Let's say a company manager gets transferred and must move to a new city to start work on the first of September. Her three kids need to be in school for the fall quarter and her writer husband also faces a tight assignment timeline and needs a settled place to pore through research documents.

The family finds a home they like and have a contract but want to make sure they can secure it before all the deadlines kick in. They're in luck, being able to specify they'll buy the home by a set date, say Aug. 15, or be able to walk away.

Such an option is called a contingency, in which purchaser and seller agree on a sale as long as certain conditions are met.

Contingencies offer protection but can also leave one of the parties in a bind if the deal falls through.

"When you're ready to make an offer on a home, adding a contingency to your contract can give you time to assess the property and feel confident that it is a sound investment," the Charleston Pier Partners team of Carolina One Real Estate notes in a recent newsletter.

The partners pointed out types of contingencies "to safeguard an investment," including:

  • A financing contingency, which makes sure buyers can step away if their loan doesn't work out. "If you're unable to secure a mortgage or terms and conditions change (in a big way), you can back out without penalties," the team notes.
  • Inspection safeguard, which allows enough time for a professional home checkup. "Should issues be found, you can negotiate with the seller to make repairs or adjust the sales price," the partners point out.
  • A contingency involving the appraisal. If the value winds up below the sales price, the buyer likely would have to come up with the difference, renegotiate the deal or "back out without losing your earnest money," according to the real estate team.
  • Home sale protection in cases when someone is selling their home and purchasing a new one.

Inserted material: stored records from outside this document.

(* ===== verification/Regex.v ===== *)
(** * Regular expressions

    The anchored patterns of the kernel, as data: [re_test r s] decides, by
    derivatives, whether the whole string [s] belongs to [lang r]. A negative
    lookahead at the start of a pattern is [RAnd (RNot _) _]. *)

From S2P Require Import Prelude JsString.

Inductive regex : Type :=
| RNone
| REps
| RCls (p : N → bool)
| RSeq (a b : regex)
| RAlt (a b : regex)
| RStar (a : regex)
| RAnd (a b : regex)
| RNot (a : regex).

Inductive star (L : jstring → Prop) : jstring → Prop :=
| star_nil : star L []
| star_app x y : L x → star L y → star L (x ++ y).

Fixpoint lang (r : regex) : jstring → Prop :=
  match r with
  | RNone => λ _, False
  | REps => λ s, s = []
  | RCls p => λ s, ∃ c, s = [c] ∧ p c = true
  | RSeq a b => λ s, ∃ x y, s = x ++ y ∧ lang a x ∧ lang b y
  | RAlt a b => λ s, lang a s ∨ lang b s
  | RStar a => star (lang a)
  | RAnd a b => λ s, lang a s ∧ lang b s
  | RNot a => λ s, ¬ lang a s
  end.

(** ** The matcher *)
Fixpoint nullable (r : regex) : bool :=
  match r with
  | RNone | RCls _ => false
  | REps | RStar _ => true
  | RSeq a b | RAnd a b => nullable a && nullable b
  | RAlt a b => nullable a || nullable b
  | RNot a => negb (nullable a)
  end.

Definition mk_seq (a b : regex) : regex :=
  match a with
  | RNone => RNone
  | REps => b
  | _ => RSeq a b
  end.
Definition mk_alt (a b : regex) : regex :=
  match a, b with
  | RNone, _ => b
  | _, RNone => a
  | _, _ => RAlt a b
  end.

Fixpoint deriv (c : N) (r : regex) : regex :=
  match r with
  | RNone | REps => RNone
  | RCls p => if p c then REps else RNone
  | RSeq a b =>
      if nullable a then mk_alt (mk_seq (deriv c a) b) (deriv c b) else mk_seq (deriv c a) b
  | RAlt a b => mk_alt (deriv c a) (deriv c b)
  | RStar a => mk_seq (deriv c a) (RStar a)
  | RAnd a b => RAnd (deriv c a) (deriv c b)
  | RNot a => RNot (deriv c a)
  end.

Fixpoint re_test (r : regex) (s : jstring) : bool :=
  match s with
  | [] => nullable r
  | c :: s' => re_test (deriv c r) s'
  end.

(** ** Derived forms *)
Definition ch (c : N) : regex := RCls (N.eqb c).
Definition ropt (a : regex) : regex := RAlt REps a.
Definition rplus (a : regex) : regex := RSeq a (RStar a).
(** [a{0,n}] *)
Fixpoint rupto (a : regex) (n : nat) : regex :=
  match n with O => REps | S n' => RAlt REps (RSeq a (rupto a n')) end.
(** [a{n}] *)
Fixpoint rtimes (a : regex) (n : nat) : regex :=
  match n with O => REps | S n' => RSeq a (rtimes a n') end.
Fixpoint rlit (s : jstring) : regex :=
  match s with [] => REps | c :: s' => RSeq (ch c) (rlit s') end.
Definition rany : regex := RCls (λ _, true).
(** The dot: any character but a line terminator. *)
Definition rdot : regex :=
  RCls (λ c, negb (existsb (N.eqb c) [10; 13; 8232; 8233]%N)).
(** "0|[1-9]\d*" *)
Definition rdecimal : regex :=
  RAlt (ch 48) (RSeq (RCls (λ c, (49 <=? c) && (c <=? 57))%N) (RStar (RCls is_digit))).

(** ** Correctness *)
Lemma nullable_spec r : nullable r = true ↔ lang r [].
Proof.
  induction r as [| | |a IHa b IHb|a IHa b IHb|a|a IHa b IHb|a IHa]; simpl.
  - done.
  - done.
  - split; [done|]. by intros (c & ? & _).
  - rewrite andb_true_iff, IHa, IHb. split.
    + intros []. by exists [], [].
    + intros (x & y & E & ? & ?). symmetry in E. apply app_nil in E as [-> ->]. done.
  - by rewrite orb_true_iff, IHa, IHb.
  - split; [constructor|done].
  - by rewrite andb_true_iff, IHa, IHb.
  - rewrite negb_true_iff, <- IHa. by rewrite not_true_iff_false.
Qed.

Lemma mk_seq_spec a b s : lang (mk_seq a b) s ↔ lang (RSeq a b) s.
Proof.
  destruct a; simpl; try done; split.
  - done.
  - naive_solver.
  - intros. by exists [], s.
  - by intros (x & y & -> & -> & ?).
Qed.

Lemma mk_alt_spec a b s : lang (mk_alt a b) s ↔ lang (RAlt a b) s.
Proof. destruct a, b; simpl; naive_solver. Qed.

Lemma star_cons_inv L c s :
  star L (c :: s) ↔ ∃ x y, s = x ++ y ∧ L (c :: x) ∧ star L y.
Proof.
  split.
  - intros H. remember (c :: s) as t eqn:E. revert c s E.
    induction H as [|x y Hx Hy IH]; intros c s E; [done|].
    destruct x as [|d x]; simpl in E; [by apply IH|]. simplify_eq. eauto.
  - intros (x & y & -> & ? & ?). by apply (star_app L (c :: x) y).
Qed.

Lemma deriv_spec c r s : lang (deriv c r) s ↔ lang r (c :: s).
Proof.
  revert s. induction r as [| |p|a IHa b IHb|a IHa b IHb|a IHa|a IHa b IHb|a IHa]; intros s;
    cbn [deriv].
  - done.
  - done.
  - simpl. destruct (p c) eqn:E; simpl; split.
    + intros ->. eauto.
    + by intros (d & [= -> ->] & _).
    + done.
    + intros (d & [= -> ->] & ?). congruence.
  - transitivity ((∃ x y, s = x ++ y ∧ lang a (c :: x) ∧ lang b y) ∨
                  (lang a [] ∧ lang b (c :: s))).
    + destruct (nullable a) eqn:E.
      * apply nullable_spec in E. rewrite mk_alt_spec. cbn [lang]. rewrite mk_seq_spec.
        cbn [lang]. setoid_rewrite IHa. rewrite IHb. naive_solver.
      * rewrite mk_seq_spec. cbn [lang]. setoid_rewrite IHa.
        assert (¬ lang a []) by (rewrite <- nullable_spec; congruence). naive_solver.
    + cbn [lang]. split.
      * intros [(x & y & -> & ? & ?)|[]]; [by exists (c :: x), y|by exists [], (c :: s)].
      * intros (x & y & E & ? & ?). destruct x as [|d x]; simpl in E; simplify_eq; [auto|].
        left. eauto.
  - rewrite mk_alt_spec. cbn [lang]. by rewrite IHa, IHb.
  - rewrite mk_seq_spec. cbn [lang]. setoid_rewrite IHa. by rewrite star_cons_inv.
  - cbn [lang]. by rewrite IHa, IHb.
  - cbn [lang]. by rewrite IHa.
Qed.

Lemma re_test_spec r s : re_test r s = true ↔ lang r s.
Proof.
  revert r. induction s as [|c s IH]; intros r; simpl.
  - apply nullable_spec.
  - by rewrite IH, deriv_spec.
Qed.

(** ** The derived forms, read back *)
Lemma lang_rupto p n s :
  lang (rupto (RCls p) n) s ↔ length s ≤ n ∧ Forall (λ c, p c = true) s.
Proof.
  revert s. induction n as [|n IH]; intros s; cbn [rupto lang].
  - split; [intros ->; simpl; split; [lia|constructor]|]. destruct s; simpl; [done|lia].
  - split.
    + intros [->|(x & y & -> & (c & -> & Hc) & Hy)]; [simpl; split; [lia|constructor]|].
      apply IH in Hy as [Hl Hy]. simpl. split; [lia|]. by constructor.
    + destruct s as [|c s]; simpl; [by left|]. intros [Hl Hs]. apply Forall_cons in Hs as [Hc Hs].
      right. exists [c], s. split_and!; [done|eauto|]. apply IH. split; [lia|done].
Qed.

Lemma lang_rtimes p n s :
  lang (rtimes (RCls p) n) s ↔ length s = n ∧ Forall (λ c, p c = true) s.
Proof.
  revert s. induction n as [|n IH]; intros s; cbn [rtimes lang].
  - split; [intros ->; split; [done|constructor]|]. intros [?%nil_length_inv _]. done.
  - split.
    + intros (x & y & -> & (c & -> & Hc) & Hy). apply IH in Hy as [Hl Hy]. simpl.
      split; [lia|]. by constructor.
    + destruct s as [|c s]; simpl; intros [Hl Hs]; [done|]. apply Forall_cons in Hs as [Hc Hs].
      exists [c], s. split_and!; [done|eauto|]. apply IH. split; [lia|done].
Qed.

Lemma lang_rlit w s : lang (rlit w) s ↔ s = w.
Proof.
  revert s. induction w as [|c w IH]; intros s; cbn [rlit lang]; [done|]. split.
  - intros (x & y & -> & (d & -> & <-%N.eqb_eq) & ->%IH). done.
  - intros ->. exists [c], w. split_and!; [done| |by apply IH].
    exists c. split; [done|]. apply N.eqb_refl.
Qed.

Lemma lang_rstar p s : lang (RStar (RCls p)) s ↔ Forall (λ c, p c = true) s.
Proof.
  cbn [lang]. split.
  - induction 1 as [|x y (c & -> & Hc) _ IH]; simpl; by constructor.
  - induction 1 as [|c s Hc _ IH]; [constructor|].
    apply (star_app _ [c] s); [eauto|done].
Qed.

Lemma lang_ch c s : lang (ch c) s ↔ s = [c].
Proof.
  simpl. split; [intros (d & -> & <-%N.eqb_eq); done|].
  intros ->. exists c. split; [done|]. apply N.eqb_refl.
Qed.

Lemma lang_rplus p s : lang (rplus (RCls p)) s ↔ s ≠ [] ∧ forallb p s = true.
Proof.
  unfold rplus. split.
  - intros (x & y & -> & (c & -> & Hc) & Hy%lang_rstar). split; [done|].
    simpl. rewrite Hc. apply forallb_forall_in. by apply Forall_forall.
  - destruct s as [|c s]; simpl; intros [Hne Hs]; [done|]. apply andb_true_iff in Hs as [Hc Hs].
    exists [c], s. split_and!; [done|by exists c|]. apply lang_rstar, Forall_forall.
    by apply forallb_forall_in.
Qed.

Lemma lang_ropt a s : lang (ropt a) s ↔ s = [] ∨ lang a s.
Proof. done. Qed.

Lemma lang_rdecimal s : lang rdecimal s ↔ isCanonicalDecimal s = true.
Proof.
  unfold rdecimal. split.
  - intros [->%lang_ch|(x & y & -> & (c & -> & Hc) & Hy%lang_rstar)]; [done|to_prop].
    simpl. destruct (N.eqb_spec c 48) as [->|]; [done|].
    rewrite andb_true_iff. split.
    + unfold is_digit. rewrite andb_true_iff, !N.leb_le in *. lia.
    + apply forallb_forall_in. intros. by rewrite Forall_forall in Hy; apply Hy.
  - destruct s as [|c s]; [done|]. simpl. destruct (N.eqb_spec c 48) as [->|].
    + destruct s; [|done]. intros _. left. by exists 48%N.
    + intros [Hc Hs]%andb_true_iff. right. exists [c], s. split_and!; [done| |].
      * exists c. split; [done|]. apply is_digit_spec in Hc.
        rewrite andb_true_iff, !N.leb_le. lia.
      * apply lang_rstar, Forall_forall. by apply forallb_forall_in.
Qed.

The contingency gives buyers a set time to sell, or if they're unable to do so, to withdraw and get back their earnest money.
  • Occupancy contingency, which gives possession of a home on a specified date. 

According to a 2014 article at www.realtor.com, contingent offers are "pretty standard" and also fairly common.

The home inspection contingency is among the most important, Angela Colley, the piece's author, notes.

“Never in my life have I seen a home inspection waived,” Bishoi Nageh, vice president of branch operations for The Petra Cephas Team at Mortgage Network Solutions, tells Colley.

If something is wrong with a house, a good inspection will find it, she says. Nageh cites a case in which the buyer asked the seller to fix windows and wound up finding mold growing under the framework. "Once you know the problems, you can talk with the seller about what they need to fix before you buy the home," she says.

The appraisal contingency keeps shoppers from forking over more money for a home than it's worth. “It's in no one’s best interest to overpay," Nageh says in the Realtor.com article. "If the home comes in under the (asking) amount, you have the right to back out."

Colley explains that in a hot market, a buyer might think about waiving the contingency, figuring they'll lose out otherwise. But that could lead to them paying more out of pocket, since the lender will only finance up to the appraised amount.

The benefit of contract contingencies is there's "no risk to the buyer,"  says Elizabeth Weintraub in a March piece in The balance.com.

Citing state law in California — followed by many states — she explains the common contingencies such as financing, inspection and home sale as well as some item-specific ones. They include federal laws that give buyers 10 days to test for lead-based paint, "wood destroying pest" inspections such as for termites, roof inspections, sewer tests to see if tree roots are clogging pipes, and checks on mold or related hazards such as radon gas and asbestos.

Another possible contingency would be to require private well inspections — in cases in which the home doesn't get water from a municipal system — to make sure the wells are meeting health standards.

"If the well does not pass inspections, it is not unreasonable to ask the seller to remedy the situation," Weintraub says.